◆ Work to complete
Below are some entries. Work out how many of their lines hold the word "stop", and write that number alone.

___ Input data ___

(** * Depth-limited minimax with alpha-beta pruning on a 3x3 board

    Shallow embedding of [minmax_pruning_algorithm.py]: the class [State]
    (board list, [is_winner], [is_full], [is_terminal], [evaluate]) and the
    function [minimax_pruning].

    Python objects live in a store.  A [State] object holds, in its attribute
    [board], a reference to a list object; [list.copy()] allocates a new list
    object, and an item assignment writes through the reference.  The search
    is therefore a computation in a store-and-exception monad.

    Modelling decisions:
    - a cell is one of the three strings the program ever writes:
      [" "], ["X"], ["O"]; a player symbol is ["X"] or ["O"];
    - [depth] is a natural number (the callers pass 3 and 1);
    - [alpha] and [beta] are integers extended with the two infinities
      ([-math.inf], [math.inf]);
    - the text written by [print] is not modelled, but the evaluation of the
      format arguments is: [last_move + 1] raises [TypeError] when
      [last_move] is [None];
    - the argument [indent] only feeds the text of the trace and is left out. *)

From Stdlib Require Import ZArith Lia List.
From stdpp Require Import base option list gmap.
Import ListNotations.
Local Open Scope Z_scope.

(** ** Values *)

Inductive mark := X | O.

Inductive cell := Empty | Mark (m : mark).

Definition mark_eqb (a b : mark) : bool :=
  match a, b with
  | X, X | O, O => true
  | _, _ => false
  end.

(** [board[i] == symbol] *)
Definition cell_is (c : cell) (symbol : mark) : bool :=
  match c with
  | Mark m => mark_eqb m symbol
  | Empty => false
  end.

(** ["O" if player == "X" else "X"] *)
Definition opponent (player : mark) : mark :=
  match player with X => O | O => X end.
(** * ip2location: the ISO-3166 table generator [scripts/iso3166.py]

    A shallow embedding of [gen_cc] and of the part of the Python runtime it
    calls (string comparison, [sorted], [%]-formatting, [print]), followed by
    the properties of the generated table. *)

From Stdlib Require Import String Ascii DecimalString DecimalZ DecimalPos.
From Stdlib Require Import List NArith ZArith Arith Bool Lia.
From Stdlib Require Import Permutation Sorted.
From Stdlib Require Import Floats.SpecFloat.
Import ListNotations.

Set Implicit Arguments.
Set Warnings "-register-all".

(** ** Text *)

(** A Python [str] is a sequence of Unicode code points. *)
Definition pystr := list N.

(** A literal of the script, written with ASCII characters only. *)
Definition lit (s : string) : pystr :=
  map N_of_ascii (list_ascii_of_string s).

(** The escapes the script uses. *)
Definition NL : pystr := [10%N].
Definition DQ : pystr := [34%N].
Definition BS : pystr := [92%N].

(** [a < b] on [str]: lexicographic on code points. *)
Fixpoint str_ltb (a b : pystr) : bool :=
  match a, b with
  | _, [] => false
  | [], _ :: _ => true
  | x :: a', y :: b' =>
      if (x <? y)%N then true
      else if (y <? x)%N then false
      else str_ltb a' b'
  end.
(** X25.  No guard of the SDL3 engine tests the device id: the id is only
    handed to [SDL_ResumeAudioDevice] and [SDL_PauseAudioDevice].  So the
    engine's own fields (stream, buffer, playing flag, volume, format and
    play-head) after [play], [pause_audio], [resume_audio], [stop] and
    [seek], and the time reported, are the same whatever id the state
    holds, 0 included.  The pause flag of the device, which is what those
    two SDL calls act on, is left out of the comparison. *)
Theorem X25_sdl3_calls_ignore_device_id :
  forall (w d : Z) (t : F32.t) (s : SDL3.PlayerState),
    let engine_fields :=
      fun x : SDL3.PlayerState =>
        SDL3.set_devicePaused false (SDL3.set_deviceId 0 x) in
    engine_fields (SDL3.play w (SDL3.set_deviceId d s))
    = engine_fields (SDL3.play w s)
    /\ engine_fields (SDL3.pause_audio (SDL3.set_deviceId d s))
       = engine_fields (SDL3.pause_audio s)
    /\ engine_fields (SDL3.resume_audio (SDL3.set_deviceId d s))
       = engine_fields (SDL3.resume_audio s)
    /\ engine_fields (SDL3.stop (SDL3.set_deviceId d s))
       = engine_fields (SDL3.stop s)
    /\ option_map engine_fields (SDL3.seek w t (SDL3.set_deviceId d s))
       = option_map engine_fields (SDL3.seek w t s)
    /\ option_map fst (SDL3.get_current_time w (SDL3.set_deviceId d s))
       = option_map fst (SDL3.get_current_time w s).
Proof.
  intros w d t s. cbv zeta.
  destruct s as [st buf ip vol sr ch ph dev dp].
  repeat match goal with |- _ /\ _ => split end.
  - unfold SDL3.play, SDL3.size.
    cbn -[Z.of_nat CInt.wrap CInt.to_int Z.mul Z.sub Z.ltb Z.eqb].
    destruct st as [a|]; [|reflexivity].
    destruct (Z.of_nat (length buf) =? 0); [reflexivity|].
    destruct ip; [reflexivity|].
    now destruct (_ && _).
  - unfold SDL3.pause_audio. cbn. now destruct ip.
  - unfold SDL3.resume_audio. cbn. now destruct ip.
  - unfold SDL3.stop. cbn. now destruct st.
  - unfold SDL3.seek, SDL3.size.
    change (SDL3.seek_index w t (SDL3.set_deviceId d
              (SDL3.mkState st buf ip vol sr ch ph dev dp)))
      with (SDL3.seek_index w t (SDL3.mkState st buf ip vol sr ch ph dev dp)).
    cbn -[SDL3.seek_index Z.of_nat CInt.wrap CInt.to_int Z.mul Z.sub Z.ltb Z.eqb].
    destruct st as [a|]; [|reflexivity].
    destruct (Z.of_nat (length buf) =? 0); [reflexivity|].
    destruct (SDL3.seek_index w t _); [|reflexivity].
    destruct ip; [|reflexivity].
    now destruct (0 <? _).
  - unfold SDL3.get_current_time, SDL3.current_sample_index, SDL3.size.
    cbn -[Z.of_nat CInt.wrap CInt.to_int Z.mul Z.sub Z.ltb Z.eqb Z.div F32.div
          F32.of_Z].
    destruct st as [a|]; [|reflexivity].
    destruct (Z.of_nat (length buf) =? 0); [reflexivity|].
    now destruct (CInt.wrap w ch =? 0).
Qed.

___

◆ Reply
4